The following post does not create a lawyer-client relationship between Alburo Alburo and Associates Law Offices (or any of its lawyers) and the reader. It is still best for you to engage the services of your own lawyer to address your legal concerns, if any.

Also, the matters contained in the following were written in accordance with the law, rules, and jurisprudence prevailing at the time of writing and posting, and do not include any future developments on the subject matter under discussion.

Read also: How to ensure legitimacy of job contracting arrangements

The case of Petron Corporation vs. ARMZ CABARETE et. al, G.R. No. 182255, June 15, 2015 discussed the difference between Job Contracting vs.
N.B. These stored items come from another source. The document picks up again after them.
Lemma host_reachable cs : host_inv (host_run host_start cs).
Proof.
  unfold host_run. induction cs as [|c cs IH] using rev_ind; [apply host_start_inv |].
  rewrite foldl_app. by apply host_step_inv.
Qed.

(** ** Properties *)

(** The run of the processes up to here: none of those that hold the lock shuts
    down cleanly (they may be killed). *)
Definition nobody_leaves (cs : list (nat * call)) : Prop :=
  forall pre p ok post, cs = pre ++ (p, Run ok) :: post -> ~ holds_lock (host_run host_start pre) p.

Definition one_file (s : Host) : Prop :=
  (entry s = None /\ inodes s = []) \/ (entry s = Some O /\ length (inodes s) = 1%nat).

Lemma end_with_one_file e p s : one_file s -> one_file (end_with e p s).
Proof.
  unfold end_with, one_file. destruct (descriptor (procs s p)); cbn; [| done].
  intros [[-> ->]|[-> Hl]]; [by left | right; by rewrite length_alter].
Qed.

Lemma host_step_one_file s p k :
  (forall ok, k = Run ok -> ~ holds_lock s p) -> one_file s -> one_file (host_step s (p, k)).
Proof.
  intros Hh Ho. destruct k as [ok|]; cbn; [| by apply end_with_one_file].
  specialize (Hh ok eq_refl). destruct (procs s p) as [|i|i|i|i|i|e] eqn:Ep;
    [| | | | destruct Hh; by exists i | by apply end_with_one_file | done];
    (destruct ok; cbn [negb]; [| by apply end_with_one_file]).
  - destruct Ho as [[He Hi]|[He Hi]]; rewrite He; [right; cbn; by rewrite Hi | right; done].
  - destruct (inodes s !! i) as [[t [o|]]|]; [by apply end_with_one_file | | by apply end_with_one_file].
    unfold one_file. cbn. rewrite length_alter. destruct Ho as [[-> ->]|?]; [by left | by right].
  - unfold one_file. cbn. rewrite length_alter. destruct Ho as [[-> ->]|?]; [by left | by right].
  - unfold one_file. cbn. rewrite length_alter. destruct Ho as [[-> ->]|?]; [by left | by right].
Qed.

Lemma nobody_leaves_one_file cs : nobody_leaves cs -> one_file (host_run host_start cs).
Proof.
  unfold host_run. induction cs as [|[p k] cs IH] using rev_ind; [by left |]. intros Hn. rewrite foldl_app. cbn [foldl].
  apply host_step_one_file.
  - intros ok ->. by apply (Hn cs p ok []).
  - apply IH. intros pre q ok post ->. apply (Hn pre q ok (post ++ [(p, k)])). by rewrite <- app_assoc.
Qed.

(** While no daemon shuts down cleanly, at most one process holds the lock,
    whatever other processes try and whichever are killed at whatever call. *)
Theorem pid_lock_single cs p q :
  nobody_leaves cs -> holds_lock (host_run host_start cs) p -> holds_lock (host_run host_start cs) q -> p = q.
Proof.
  intros Hn [i Hi] [j Hj]. destruct (host_reachable cs) as [_ Hopen Hown].
  assert (Hp := Hown p i). assert (Hq := Hown q j). rewrite Hi in Hp. rewrite Hj in Hq. cbn in Hp, Hq.
  destruct (proj1 Hp eq_refl) as (x & Hx & Hxo). destruct (proj1 Hq eq_refl) as (y & Hy & Hyo).
  destruct (nobody_leaves_one_file cs Hn) as [[_ Hnil]|[_ Hone]]; [by rewrite Hnil in Hx |].
  apply lookup_lt_Some in Hx as Hli. apply lookup_lt_Some in Hy as Hlj.
  assert (i = j) as <- by lia. congruence.
Qed.

(** The calls after the file is open, on an inode nobody has locked. *)
Lemma acquire_rest p i t s :
  procs s p = Opened i -> inodes s !! i = Some (mkInode t None) -> entry s = Some i ->
  exists x, let s' := host_run s (replicate 3 (p, Run true)) in
    procs s' p = Holding i /\ inodes s' !! i = Some x /\ text x = pid_line p /\ entry s' = Some i.
Proof.
  intros H1 H2 H3. eexists. cbn [replicate host_run foldl].
  assert (E1 : host_step s (p, Run true) = at_pc p (Locked i) (on_inode i (set_owner (Some p)) s)) by (cbn; by rewrite H1, H2).
  rewrite E1. set (s1 := at_pc p (Locked i) _).
  assert (E2 : host_step s1 (p, Run true) = at_pc p (Truncated i) (on_inode i (set_text []) s1))
    by (assert (P1 : procs s1 p = Locked i) by apply at_pc_same; cbn [host_step]; by rewrite P1).
  rewrite E2. set (s2 := at_pc p (Truncated i) _).
  assert (E3 : host_step s2 (p, Run true) = at_pc p (Holding i) (on_inode i (set_text (pid_line p)) s2))
    by (assert (P2 : procs s2 p = Truncated i) by apply at_pc_same; cbn [host_step]; by rewrite P2).
  rewrite E3, at_pc_same. split; [done |]. cbn. rewrite !list_lookup_alter_eq, H2. cbn. by rewrite H3.
Qed.

(** No crash leaves a lock behind: once every other process is gone, however it
    ended, a process that starts acquires the lock with its four calls and its number is
    in the file the path names. *)
Theorem pid_lock_restart cs p :
  let s := host_run host_start cs in
  procs s p = Idle -> (forall q, q <> p -> locks (procs s q) = None) ->
  exists i x, let s' := host_run s (replicate 4 (p, Run true)) in
    procs s' p = Holding i /\ inodes s' !! i = Some x /\ text x = pid_line p /\ entry s' = Some i.
Proof.
  intros s Hp Hq. pose proof (host_reachable cs) as [He _ Hw]. fold s in He, Hw.
  assert (Hfree : forall i x, inodes s !! i = Some x -> owner x = None).
  { intros i x Hx. destruct (owner x) as [o|] eqn:Eo; [| done].
    assert (Hl : locks (procs s o) = Some i) by (apply Hw; by exists x).
    destruct (decide (o = p)) as [->|Hn]; [by rewrite Hp in Hl | by rewrite Hq in Hl]. }
  change (replicate 4 (p, Run true)) with ((p, Run true) :: replicate 3 (p, Run true)). cbn [host_run foldl].
  destruct (entry s) as [i|] eqn:Ee.
  - destruct (He i eq_refl) as [[t o] Hx]. pose proof (Hfree i _ Hx) as Hno. cbn in Hno. subst o.
    assert (Hstep : host_step s (p, Run true) = at_pc p (Opened i) s) by (cbn; by rewrite Hp, Ee).
    exists i. rewrite Hstep. apply (acquire_rest p i t); [apply at_pc_same | done | done].
  - set (s1 := mkHost (Some (length (inodes s))) (inodes s ++ [mkInode [] None]) (procs s)).
    assert (Hstep : host_step s (p, Run true) = at_pc p (Opened (length (inodes s))) s1) by (cbn; by rewrite Hp, Ee).
    exists (length (inodes s)). rewrite Hstep.
    apply (acquire_rest p _ []); [apply at_pc_same | by apply list_lookup_middle | done].
Qed.

(** A clean shutdown breaks the exclusion: a process that opened the file before the
    holder unlinks it locks the unlinked inode, and the next one makes a new file, so
    that two daemons hold the lock at once. *)
Theorem pid_lock_race :
  exists cs p q, p <> q /\ holds_lock (host_run host_start cs) p /\ holds_lock (host_run host_start cs) q.
Proof.
  exists (replicate 4 (0, Run true) ++ [(1, Run true)] ++ replicate 2 (0, Run true) ++ replicate 3 (1, Run true) ++
    replicate 4 (2, Run true))%nat, 1%nat, 2%nat.
  split; [done |]. split; [exists 0%nat | exists 1%nat]; vm_compute; reflexivity.
Qed.

(** ** Samples *)

Lemma pid_lock_single_witness :
  let cs := replicate 4 (0, Run true)%nat ++ [(1, Run true); (1, Run true); (2, Kill)]%nat in
  holds_lock (host_run host_start cs) 0 /\ ~ holds_lock (host_run host_start cs) 1.
Proof.
  set (cs := _ ++ _). split; [exists 0%nat; vm_compute; reflexivity |]. intros H1.
  discriminate (pid_lock_single cs 1 0); [| exact H1 | exists 0%nat; vm_compute; reflexivity].
  intros pre p ok post Hc [i Hi]. unfold cs in Hc. cbn [replicate app] in Hc.
  do 8 (destruct pre as [|c pre]; [first [discriminate Hc | injection Hc as <- <- <-; vm_compute in Hi; discriminate Hi] | try discriminate Hc; injection Hc as <- Hc]).
Defined.

(** The first daemon is killed while it writes its number. *)
Lemma pid_lock_restart_witness :
  let s := host_run host_start [(0, Run true); (0, Run true); (0, Run true); (0, Kill)]%nat in
  procs (host_run s (replicate 4 (1%nat, Run true))) 1 = Holding 0.
Proof.
  intros s. destruct (pid_lock_restart [(0, Run true); (0, Run true); (0, Run true); (0, Kill)]%nat 1) as (i & x & Hp & _).
  - vm_compute. reflexivity.
  - intros q Hq. vm_compute. destruct q as [|[|q]]; reflexivity.
  - fold s in Hp. rewrite Hp. vm_compute in Hp. injection Hp as <-. reflexivity.
Defined.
Labor-only Contracting.

Job contracting, legitimate job contracting or subcontracting refers to an arrangement whereby a principal agrees to put out or farm out with the contractor or subcontractor the performance or completion of a specific job, work, or service within a definite or predetermined period, regardless of whether such job, work, or service is to be performed or completed within or outside the premises of the principal.

A person is considered engaged in legitimate job contracting or subcontracting if the following conditions concur:

  1. the contractor carries on a distinct and independent business and partakes the contract work on his account under his own responsibility according to his own manner and method, free from the control and direction of his employer or principal in all matters connected with the performance of his work except as to its result;
  2. the contractor has substantial capital or investment; and
  3. the agreement between the principal and the contractor or subcontractor assures the contractual employees’ entitlement to all labor and occupational safety and health standards, free exercise of the right to self-organization, security of tenure, and social welfare benefits.

Labor-only contracting, on the other hand, is defined under Article 106 of the Labor Code. It refers to an arrangement where the contractor, who does not have substantial capital or investment in the form of tools, equipment, machineries, work premises, among others, supplies workers to an employer and the workers recruited are performing activities which are directly related to the principal business of such employer.

Is there a significance of knowing the difference between Job contracting and Labor-only contracting? THERE IS.  Job contracting is valid and recognized by law while Labor-only contracting is a prohibited act. A finding that a contractor is a labor-only contractor is equivalent to a declaration that there is an employer-employee relationship between the principal and the employees of the labor-only contractor. In such a case the labor-only contractor shall be responsible to the workers in the manner and extent as if said workers were directly employed by him.